[Start of Attachment]
(** * PyExecGate: dispatch engine and remote command handler

    A shallow embedding of [main.py] (identifier validation, the memoised
    module loader, the timeout-bounded dispatch engine) and of
    [scripts/ssh.py] (the remote command handler), with the properties
    stated about them.

    Conventions of the embedding:
    - a [str] is a list of code points, [bytes] a list of byte values, and
      the values that travel through handlers are JSON-like data plus
      [bytes];
    - code that mutates state or raises is a state-and-exception monad: the
      loader and the engine run over the process state (files, cache,
      executions, clock, worker threads), the SSH handler over its [result] dict and the trace of what it did to
      the outside;
    - exceptions are those deriving from [Exception];
    - what the libraries do (handler bodies, the files, the SSH peer, JSON
      and text decoding, the timer and the float arithmetic on its
      readings) is data the functions are given, and the properties hold
      for all of it;
    - the time of the event loop is rational and logical: a call takes the
      time its description says, once a worker thread has taken it, and
      [asyncio.wait_for] gives up exactly at the deadline;
    - requests are dispatched one after the other; a handler given up at
      its deadline keeps its worker thread while it runs;
    - logging is left out. *)

From Stdlib Require Import List String Ascii Bool Arith ZArith NArith QArith Lia.
From Stdlib Require Import DecimalString.
Import ListNotations.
[End of Attachment]
TRY IT: Set down an exact copy of the entries above.

YOUR RESPONSE:
(** * PyExecGate: dispatch engine and remote command handler

    A shallow embedding of [main.py] (identifier validation, the memoised
    module loader, the timeout-bounded dispatch engine) and of
    [scripts/ssh.py] (the remote command handler), with the properties
    stated about them.

    Conventions of the embedding:
    - a [str] is a list of code points, [bytes] a list of byte values, and
      the values that travel through handlers are JSON-like data plus
      [bytes];
    - code that mutates state or raises is a state-and-exception monad: the
      loader and the engine run over the process state (files, cache,
      executions, clock, worker threads), the SSH handler over its [result] dict and the trace of what it did to
      the outside;
    - exceptions are those deriving from [Exception];
    - what the libraries do (handler bodies, the files, the SSH peer, JSON
      and text decoding, the timer and the float arithmetic on its
      readings) is data the functions are given, and the properties hold
      for all of it;
    - the time of the event loop is rational and logical: a call takes the
      time its description says, once a worker thread has taken it, and
      [asyncio.wait_for] gives up exactly at the deadline;
    - requests are dispatched one after the other; a handler given up at
      its deadline keeps its worker thread while it runs;
    - logging is left out. *)

From Stdlib Require Import List String Ascii Bool Arith ZArith NArith QArith Lia.
From Stdlib Require Import DecimalString.
Import ListNotations.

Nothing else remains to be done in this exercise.